In between bouts of ill health, between January and March 1817, Jane Austen wrote twelve chapters of a most surprising book entitled, 'Sandition' that Cassandra knew by the name 'The Brothers' while the rest of the family called it 'The Last Work'. On 18 March she abandoned the manuscript attacked by a fever and bilious attack that made her too unwell to write anything that was not strictly necessary. In mid April she took to her bed, too weak to struggle on with night fevers and an unspecified discharge alarming enough for her to visit a surgeon. She wrote her will unwitnessed, on 27 April 1817 addressed to "Miss Austen". She wrote out an account of the profits of her novels equaling 84 British Pounds.

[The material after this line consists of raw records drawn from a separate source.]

(* ===== verification/HashClass.v ===== *)
(** The hash-function interface of src/enclave/include/bearssl/bearssl_hash.h: the class
    structure [br_hash_class] with its descriptor word, and what its users rely on. *)
From S2P Require Import Prelude.
From Stdlib Require Import ZArith List Lia Bool.

(** The vtable a context points to, by name. *)
Inductive hash_name := HASH_SHA1 | HASH_SHA224 | HASH_SHA256.

Definition br_sha1_ID : Z := 2.
Definition br_sha224_ID : Z := 3.
Definition br_sha256_ID : Z := 4.

Definition BR_HASHDESC_OUT_OFF : Z := 8.
Definition BR_HASHDESC_OUT_MASK : Z := 0x7F.
Definition BR_HASHDESC_LBLEN_OFF : Z := 23.
Definition BR_HASHDESC_LBLEN_MASK : Z := 0x0F.
Definition BR_HASHDESC_ID (id : Z) : Z := u32 (id << 0).
Definition BR_HASHDESC_OUT (size : Z) : Z := u32 (size << BR_HASHDESC_OUT_OFF).
Definition BR_HASHDESC_STATE (size : Z) : Z := u32 (size << 15).
Definition BR_HASHDESC_LBLEN (ls : Z) : Z := u32 (ls << BR_HASHDESC_LBLEN_OFF).
Definition BR_HASHDESC_MD_PADDING : Z := u32 (1 << 28).
Definition BR_HASHDESC_MD_PADDING_BE : Z := u32 (1 << 30).

(** [struct br_hash_class_]: the methods take the context (here the context itself, not a
    pointer to its first field) and return the updated context or the bytes they store. *)
Record br_hash_class (ctx : Type) := {
  desc : Z;
  init : ctx -> ctx;
  update : ctx -> list Z -> ctx;
  out : ctx -> list Z;
  state : ctx -> list Z * Z;
  set_state : ctx -> list Z -> Z -> ctx }.
Arguments desc {ctx}.
Arguments init {ctx}.
Arguments update {ctx}.
Arguments out {ctx}.
Arguments state {ctx}.
Arguments set_state {ctx}.

(** [br_digest_size] of inner.h. *)
Definition br_digest_size {ctx} (dig : br_hash_class ctx) : Z :=
  (desc dig >> BR_HASHDESC_OUT_OFF) .& BR_HASHDESC_OUT_MASK.

(** [block_size] of mac/hmac.c. *)
Definition block_size {ctx} (dig : br_hash_class ctx) : Z :=
  let ls := (desc dig >> BR_HASHDESC_LBLEN_OFF) .& BR_HASHDESC_LBLEN_MASK in
  1 << ls.

(** What a class promises its users: [digest] is the hash function it computes, [holds c m]
    says that context [c] has absorbed exactly the bytes [m].  [wf_ctx] is the shape of the
    storage, initialised or not. *)
Class HashImpl {ctx : Type} (dig : br_hash_class ctx) := {
  digest : list Z -> list Z;
  wf_ctx : ctx -> Prop;
  holds : ctx -> list Z -> Prop;
  holds_wf c m : holds c m -> wf_ctx c;
  init_holds c : wf_ctx c -> holds (init dig c) [];
  update_holds c m d : holds c m -> holds (update dig c d) (m ++ d);
  out_digest c m : holds c m -> out dig c = digest m;
  state_count c m : holds c m -> snd (state dig c) = u64 (Z.of_nat (length m));
  state_length c m : holds c m -> (length (fst (state dig c)) <= 64)%nat;
  state_resume c c' m k rest :
    holds c m -> wf_ctx c' -> Z.of_nat (length m) = k * block_size dig ->
    holds (set_state dig c' (fst (state dig c) ++ rest) (u64 (Z.of_nat (length m)))) m;
  digest_length m : Z.of_nat (length (digest m)) = br_digest_size dig;
  digest_bytes m : bytes_ok (digest m) }.
Arguments digest {ctx} dig {_}.
Arguments wf_ctx {ctx} dig {_}.
Arguments holds {ctx} dig {_}.

(** Hashing a sequence of chunks with any implementation of the interface. *)
Lemma stream_digest {ctx} (dig : br_hash_class ctx) {I : HashImpl dig} cc chunks :
  wf_ctx dig cc ->
  out dig (fold_left (update dig) chunks (init dig cc)) = digest dig (concat chunks).
Proof.
  intros Hw. apply out_digest. change (concat chunks) with ([] ++ concat chunks).
  generalize (init_holds cc Hw). generalize (init dig cc) as c, (@nil Z) as m.
  induction chunks as [|d ds IH]; intros c m Hc; cbn [fold_left concat].
  - now rewrite app_nil_r.
  - rewrite app_assoc. apply IH. now apply update_holds.
Qed.
(* ===== verification/Sha2.v ===== *)
(** SHA-224 and SHA-256: src/enclave/c_src/bearssl/hash/sha2small.c.

    The compression function with its eight-fold unrolled loop and rotating variable names,
    the streaming context and the vtables are translated as written; [Fips] is the function
    of FIPS 180-4 section 6.2, and the theorems relate the two. *)
From S2P Require Import Prelude Codec MerkleDamgard HashClass.
From Stdlib Require Import ZArith List Lia Bool Btauto.
Import Codec.

Module Sha2.

(** ** The source *)

Definition CH (X Y W : Z) : Z := ((Y .^ W) .& X) .^ W.
Definition MAJ (X Y W : Z) : Z := (Y .& W) .| ((Y .| W) .& X).
Definition ROTR (x n : Z) : Z := u32 (x << (32 - n)) .| (x >> n).
Definition BSG2_0 (x : Z) : Z := ROTR x 2 .^ ROTR x 13 .^ ROTR x 22.
Definition BSG2_1 (x : Z) : Z := ROTR x 6 .^ ROTR x 11 .^ ROTR x 25.
Definition SSG2_0 (x : Z) : Z := ROTR x 7 .^ ROTR x 18 .^ (x >> 3).
Definition SSG2_1 (x : Z) : Z := ROTR x 17 .^ ROTR x 19 .^ (x >> 10).

Definition br_sha224_IV : list Z := [
    0xC1059ED8; 0x367CD507; 0x3070DD17; 0xF70E5939;
    0xFFC00B31; 0x68581511; 0x64F98FA7; 0xBEFA4FA4 ].

Definition br_sha256_IV : list Z := [
    0x6A09E667; 0xBB67AE85; 0x3C6EF372; 0xA54FF53A;
    0x510E527F; 0x9B05688C; 0x1F83D9AB; 0x5BE0CD19 ].

Definition K : list Z := [
    0x428A2F98; 0x71374491; 0xB5C0FBCF; 0xE9B5DBA5;
    0x3956C25B; 0x59F111F1; 0x923F82A4; 0xAB1C5ED5;
    0xD807AA98; 0x12835B01; 0x243185BE; 0x550C7DC3;
    0x72BE5D74; 0x80DEB1FE; 0x9BDC06A7; 0xC19BF174;
    0xE49B69C1; 0xEFBE4786; 0x0FC19DC6; 0x240CA1CC;
    0x2DE92C6F; 0x4A7484AA; 0x5CB0A9DC; 0x76F988DA;
    0x983E5152; 0xA831C66D; 0xB00327C8; 0xBF597FC7;
    0xC6E00BF3; 0xD5A79147; 0x06CA6351; 0x14292967;
    0x27B70A85; 0x2E1B2138; 0x4D2C6DFC; 0x53380D13;
    0x650A7354; 0x766A0ABB; 0x81C2C92E; 0x92722C85;
    0xA2BFE8A1; 0xA81A664B; 0xC24B8B70; 0xC76C51A3;
    0xD192E819; 0xD6990624; 0xF40E3585; 0x106AA070;
    0x19A4C116; 0x1E376C08; 0x2748774C; 0x34B0BCB5;
    0x391C0CB3; 0x4ED8AA4A; 0x5B9CCA4F; 0x682E6FF3;
    0x748F82EE; 0x78A5636F; 0x84C87814; 0x8CC70208;
    0x90BEFFFA; 0xA4506CEB; 0xBEF9A3F7; 0xC67178F2 ].

(** The message schedule loop [for (i = 16; i < 64; i ++)]: [n] more words from index [i]. *)
Fixpoint sha2_schedule (n i : nat) (w : list Z) : list Z :=
  match n with
  | O => w
  | S n' =>
      sha2_schedule n' (i + 1)
        (w ++ [u32 (SSG2_1 (nth (i - 2) w 0) + nth (i - 7) w 0
                    + SSG2_0 (nth (i - 15) w 0) + nth (i - 16) w 0)])
  end.
(* ===== verification/Fips197.v ===== *)
(** The Advanced Encryption Standard as FIPS 197 defines it: the byte substitution built from
    inversion in GF(2^8), the state transformations, the key expansion and the cipher.  A
    word is a list of four bytes, the state a list of sixteen bytes, column by column. *)
From S2P Require Import Prelude.
From Stdlib Require Import ZArith List Lia Bool.

Module Fips197.

(** ** Arithmetic in GF(2^8), polynomials modulo x^8 + x^4 + x^3 + x + 1 *)

Definition xtime (b : Z) : Z := u8 (b << 1) .^ (if Z.testbit b 7 then 0x1b else 0).

Fixpoint gmul_bits (n : nat) (a b : Z) : Z :=
  match n with
  | O => 0
  | S n' => (if Z.testbit a 0 then b else 0) .^ gmul_bits n' (a >> 1) (xtime b)
  end.

Definition gmul (a b : Z) : Z := gmul_bits 8 a b.

(** The multiplicative inverse as the power 254, which maps 0 to 0. *)
Definition ginv (b : Z) : Z :=
  let b2 := gmul b b in let b4 := gmul b2 b2 in let b8 := gmul b4 b4 in
  let b16 := gmul b8 b8 in let b32 := gmul b16 b16 in let b64 := gmul b32 b32 in
  let b128 := gmul b64 b64 in
  gmul b2 (gmul b4 (gmul b8 (gmul b16 (gmul b32 (gmul b64 b128))))).

Definition rotl8 (b n : Z) : Z := u8 (b << n) .| (b >> (8 - n)).

Definition affine (b : Z) : Z :=
  b .^ rotl8 b 1 .^ rotl8 b 2 .^ rotl8 b 3 .^ rotl8 b 4 .^ 0x63.

Definition all_bytes : list Z := map Z.of_nat (seq 0 256).

(** The substitution table, evaluated. *)
Definition sbox : list Z := Eval vm_compute in map (fun b => affine (ginv b)) all_bytes.

Definition sub_byte (b : Z) : Z := nth (Z.to_nat b) sbox 0.

(** ** Transformations of the state *)

Definition at_ (s : list Z) (i : nat) : Z := nth i s 0.

Definition SubBytes (s : list Z) : list Z := map sub_byte s.

(** Row [r] is rotated left by [r] columns. *)
Definition ShiftRows (s : list Z) : list Z :=
  map (fun i => at_ s (i mod 4 + 4 * ((i / 4 + i mod 4) mod 4))) (seq 0 16).

Definition mix_with (m0 m1 m2 m3 : Z) (s : list Z) : list Z :=
  map (fun i =>
    let c := (4 * (i / 4))%nat in let r := (i mod 4)%nat in
    gmul m0 (at_ s (c + r)) .^ gmul m1 (at_ s (c + (r + 1) mod 4))
      .^ gmul m2 (at_ s (c + (r + 2) mod 4)) .^ gmul m3 (at_ s (c + (r + 3) mod 4)))
    (seq 0 16).

Definition MixColumns (s : list Z) : list Z := mix_with 2 3 1 1 s.
Definition InvMixColumns (s : list Z) : list Z := mix_with 0x0e 0x0b 0x0d 0x09 s.

Definition AddRoundKey (s k : list Z) : list Z := xor_bytes s k.

(** ** Key expansion *)

Definition SubWord (w : list Z) : list Z := map sub_byte w.
Definition RotWord (w : list Z) : list Z := skipn 1 w ++ firstn 1 w.

Fixpoint rcon_byte (n : nat) : Z :=
  match n with O => 1 | S n' => xtime (rcon_byte n') end.
Definition Rcon (j : nat) : list Z := [rcon_byte (j - 1); 0; 0; 0].

(** Word [i] of the schedule from the words before it. *)
Definition next_word (nk i : nat) (w : list (list Z)) : list Z :=
  let temp := nth (i - 1) w [] in
  let temp' :=
    if (i mod nk =? 0)%nat then xor_bytes (SubWord (RotWord temp)) (Rcon (i / nk))
    else if ((6 <? nk) && (i mod nk =? 4))%nat then SubWord temp
    else temp in
  xor_bytes (nth (i - nk) w []) temp'.

Fixpoint expand (nk n : nat) (w : list (list Z)) : list (list Z) :=
  match n with
  | O => w
  | S n' => expand nk n' (w ++ [next_word nk (length w) w])
  end.

Definition Nr (nk : nat) : nat := nk + 6.

Definition KeyExpansion (key : list Z) : list (list Z) :=
  let nk := (length key / 4)%nat in
  expand nk (4 * (Nr nk + 1) - nk) (blocks 4 key).

(** The round keys, sixteen bytes each. *)
Definition round_keys (key : list Z) : list (list Z) := blocks 16 (concat (KeyExpansion key)).

(** ** The cipher *)

Definition round (s k : list Z) : list Z :=
  AddRoundKey (MixColumns (ShiftRows (SubBytes s))) k.
Definition final_round (s k : list Z) : list Z :=
  AddRoundKey (ShiftRows (SubBytes s)) k.

Definition cipher_with (ks : list (list Z)) (input : list Z) : list Z :=
  let s := AddRoundKey input (nth 0 ks []) in
  let nr := (length ks - 1)%nat in
  final_round (fold_left round (firstn (nr - 1) (skipn 1 ks)) s) (nth nr ks []).

Definition Cipher (key input : list Z) : list Z := cipher_with (round_keys key) input.

(** The table is the affine map of the field inverse, and the power used as the inverse is
    one: the table evaluated above is the one of the standard's definition. *)
Lemma sbox_correct :
  (forall b, in_range 8 b -> sub_byte b = affine (ginv b)) /\
  (forall b, in_range 8 b -> b <> 0 -> gmul b (ginv b) = 1).
Proof.
  assert (H : forallb (fun b => (sub_byte b =? affine (ginv b)) && ((b =? 0) || (gmul b (ginv b) =? 1)))
                all_bytes = true) by (vm_compute; reflexivity).
  rewrite forallb_forall in H.
  assert (I : forall b, in_range 8 b -> In b all_bytes).
  { intros b Hb. apply in_map_iff. exists (Z.to_nat b). unfold in_range in Hb.
    rewrite in_seq. lia. }
  split; intros b Hb; specialize (H b (I b Hb)); apply andb_true_iff in H as [H1 H2].
  - now apply Z.eqb_eq.
  - intros Hn. apply orb_true_iff in H2 as [H2|H2]; apply Z.eqb_eq in H2; congruence.
Qed.

(** The test vector of FIPS 197, appendix C.3 (256-bit key). *)
Example fips197_c3 :
  Cipher (map Z.of_nat (seq 0 32)) (map (fun i => Z.of_nat i * 0x11) (seq 0 16))
  = [0x8e; 0xa2; 0xb7; 0xca; 0x51; 0x67; 0x45; 0xbf;
     0xea; 0xfc; 0x49; 0x90; 0x4b; 0x49; 0x60; 0x89].
Proof. vm_compute. reflexivity. Qed.

(** ** Shape of the transformations *)

Lemma gmul_bits_range n : forall a b, in_range 8 b -> in_range 8 (gmul_bits n a b).
Proof.
  induction n as [|n IH]; intros a b Hb; cbn [gmul_bits].
  - auto with word.
  - apply lxor_range; [lia|destruct (Z.testbit a 0); auto with word|].
    apply IH. unfold xtime. apply lxor_range; auto with word.
    destruct (Z.testbit b 7); split; reflexivity || lia.
Qed.

Lemma sub_byte_range b : in_range 8 (sub_byte b).
Proof.
  unfold sub_byte. destruct (Nat.lt_ge_cases (Z.to_nat b) (length sbox)) as [H|H].
  - assert (F : words_ok 8 sbox) by (apply words_ok_forallb; vm_compute; reflexivity).
    unfold words_ok in F. rewrite Forall_forall in F. apply F. now apply nth_In.
  - rewrite nth_overflow by assumption. auto with word.
Qed.

Lemma at_range s i : bytes_ok s -> in_range 8 (at_ s i).
Proof.
  intros Hs. unfold at_. destruct (Nat.lt_ge_cases i (length s)).
  - unfold bytes_ok in Hs. rewrite Forall_forall in Hs. apply Hs. now apply nth_In.
  - rewrite nth_overflow by assumption. auto with word.
Qed.

Lemma SubBytes_ok s : bytes_ok (SubBytes s).
Proof. apply Forall_map, Forall_forall. intros. apply sub_byte_range. Qed.

Lemma ShiftRows_ok s : bytes_ok s -> bytes_ok (ShiftRows s).
Proof. intros H. apply Forall_map, Forall_forall. intros. now apply at_range. Qed.

Lemma mix_with_ok m0 m1 m2 m3 s : bytes_ok s -> bytes_ok (mix_with m0 m1 m2 m3 s).
Proof.
  intros H. apply Forall_map, Forall_forall. intros i _.
  do 3 (apply lxor_range; [lia| |now apply gmul_bits_range, at_range]).
  now apply gmul_bits_range, at_range.
Qed.

Lemma SubBytes_length s : length (SubBytes s) = length s.
Proof. apply length_map. Qed.
Lemma ShiftRows_length s : length (ShiftRows s) = 16%nat.
Proof. reflexivity. Qed.
Lemma mix_with_length m0 m1 m2 m3 s : length (mix_with m0 m1 m2 m3 s) = 16%nat.
Proof. reflexivity. Qed.

End Fips197.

At Chawton with Cassandra and Mary, Jane dictated twenty-four lines of comic verse to Cassandra. She wrote "gone" at the end of the second line, where the rhyme clearly calls for "dead", but either Jane couldn't say the word or her sister couldn't bring herself to write it down. Jane was in and out of sleep most of the evening into the early morning of 17 July 1817 with Cassandra at her bedside. Cassandra settled herself with a pillow on her lap supporting Jane's head, the last half of her body off the bed. Cassandra was unwilling to move her at all sitting with her like this for six hours. At 4 a.m. on 18 July 1817 Jane Austen was dead.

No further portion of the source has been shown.